• Your goal:
How many lines of the records hold the string "Hoki"? Reply with the number alone.

• Data supplied:
Lemma file_bytes_ext h1 h2 f n : (forall p, 0 <= p < Z.of_nat n -> h1 p = h2 p) -> file_bytes h1 f n = file_bytes h2 f n.
Proof.
  induction n as [|n IH]; intros Hh; [done|]. cbn [file_bytes]. rewrite (Hh (Z.of_nat n)), IH by (intros; try apply Hh; lia). done.
Qed.

Lemma file_bytes_add have_piece p f n : 0 <= p -> have_piece p = false ->
  file_bytes (and_also [p] have_piece) f n =
  file_bytes have_piece f n + (if p <? Z.of_nat n then overlap f (piece_bound p) (piece_bound (p + 1)) else 0).
Proof.
  intros Hp Hn. induction n as [|n IH]; cbn [file_bytes]; [by rewrite (proj2 (Z.ltb_ge _ _)) by lia|]. rewrite IH. unfold and_also at 1.
  replace (Z.of_nat (S n)) with (Z.of_nat n + 1) by lia. destruct (Z.eq_dec (Z.of_nat n) p) as [<-|Hne].
  - rewrite bool_decide_true by apply list_elem_of_here. rewrite Hn, (proj2 (Z.ltb_ge _ _)), (proj2 (Z.ltb_lt _ _)) by lia. cbn. lia.
  - rewrite bool_decide_false by (by intros ?%list_elem_of_singleton). cbn [orb]. destruct (Z.ltb_spec p (Z.of_nat n)), (Z.ltb_spec p (Z.of_nat n + 1)); lia.
Qed.

Abbreviation bytes_of h f := (file_bytes h f (Z.to_nat pieces)).

(** One piece more: [update] leaves what [init] would count, and calls back for the files, not
    padding, that have become complete. *)
Lemma progress_update_spec have_piece p cb : 0 <= p < pieces -> have_piece p = false ->
  exists completed, progress_update p cb (progress_of have_piece) = Ok (progress_of (and_also [p] have_piece), completed) /\ NoDup completed /\
    forall k f, ti_files ti !! k = Some f -> 0 < fe_size f ->
      k ∈ completed <-> cb = true /\ pad_file_at k = false /\
        bytes_of have_piece f < fe_size f /\ bytes_of (and_also [p] have_piece) f = fe_size f.
Proof.
  intros Hp Hnew. destruct total_bounds as (Hpl & Ht & _ & _). destruct (piece_bounds p Hp) as (Hb1 & Hlt & Hb2 & _).
  pose proof (tok_files ti torrent_is_ok) as Hok. destruct (piece_size_bounds ti p torrent_is_ok Hp) as [Hps Hpe].
  assert (p * pl + piece_size ti p = piece_bound (p + 1)) as Hend by (unfold piece_bound; lia).
  destruct (file_index_at_offset_spec ti torrent_is_ok (p * pl) offsets_fit ltac:(nia)) as (i & f & Hix & Hi & Hin & _).
  assert (progress_of (and_also [p] have_piece) = credit (p * pl) (piece_bound (p + 1)) (ti_files ti) (progress_of have_piece)) as Hcredit.
  { unfold progress_of. rewrite credit_map. apply map_ext. intros g. rewrite file_bytes_add by (done || lia). by rewrite Hb1, (proj2 (Z.ltb_lt _ _)) by lia. }
  set (counts := progress_of have_piece) in *. assert (length (ti_files ti) = length counts) as Hlc by (unfold counts, progress_of; by rewrite length_map).
  pose proof (lookup_lt_Some _ _ _ Hi) as Hil. destruct (files_ok_at _ _ _ _ _ Hok Hi) as [Hoki _].
  destruct (update_loop_spec cb (drop i (ti_files ti)) (fe_offset f) total (take i counts) (drop i counts) (p * pl) (piece_size ti p))
    as (completed & Hrun & Hnd & Hge & Hrep); try done; try lia.
  { by rewrite !length_drop, Hlc. }
  { apply Forall_drop, counts_of. }
  { intros _. exists f. split; [by apply head_drop|lia]. }
  rewrite length_take, Nat.min_l, take_drop in * by lia. exists completed.
  split; [|split; [done|]].
  - unfold progress_update. destruct counts as [|c0 counts0] eqn:Ec; [simpl in Hlc; lia|]. rewrite <- Ec in *. rewrite Hix. cbn [mbind result_bind].
    rewrite Hrun, (credit_split i f), Hend, Hcredit by (done || lia). done.
  - intros k g Hk Hg. rewrite Hrep, Hend by lia. destruct (files_of_torrent k g Hk) as (Hgo & Hgs & _).
    assert (counts !! k = Some (bytes_of have_piece g)) as Hck by (unfold counts, progress_of; by rewrite list_lookup_fmap, Hk).
    assert (bytes_of (and_also [p] have_piece) g = bytes_of have_piece g + overlap g (p * pl) (piece_bound (p + 1))) as Hadd.
    { rewrite file_bytes_add by (done || lia). by rewrite Hb1, (proj2 (Z.ltb_lt _ _)) by lia. }
    pose proof (bytes_at_most (and_also [p] have_piece) g (Z.to_nat pieces) Hgo Hgs) as Hmost. split.
    + intros (Hcb & Hpad & j & g' & v & -> & Hj & Hv & Hb & Hs). rewrite lookup_drop in Hj. rewrite lookup_drop in Hv. rewrite Hk in Hj. injection Hj as <-.
      rewrite Hck in Hv. injection Hv as <-. split_and!; try done; [|lia].
      assert (p * pl < fe_offset g + fe_size g).
      { destruct j as [|j]; [rewrite Nat.add_0_r in Hk; rewrite Hi in Hk; by injection Hk as <-; lia|].
        rewrite (drop_S _ f i Hi) in Hoki. destruct Hoki as (_ & _ & Hoki).
        replace (i + S j)%nat with (S i + j)%nat in Hk by lia. rewrite <- lookup_drop in Hk. destruct (files_ok_lookup _ _ _ _ _ Hoki Hk). lia. }
      unfold overlap in Hadd. lia.
    + intros (Hcb & Hpad & Hless & Hfull). split; [done|]. split; [done|].
      assert (0 < overlap g (p * pl) (piece_bound (p + 1))) as Hpos by lia.
      assert (i <= k)%nat.
      { destruct (Nat.le_gt_cases i k); [done|]. exfalso. pose proof (files_before _ 0 total i f (p * pl) (piece_bound (p + 1)) Hok Hi ltac:(lia)) as Hbefore.
        rewrite Forall_forall in Hbefore. rewrite (Hbefore g) in Hpos; [lia|]. apply list_elem_of_lookup. exists k. by rewrite lookup_take_lt by lia. }
      exists (k - i)%nat, g, (bytes_of have_piece g). rewrite !lookup_drop. replace (i + (k - i))%nat with k by lia.
      split_and!; try done; [|lia]. unfold overlap in Hpos. lia.
Qed.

• Response area:
3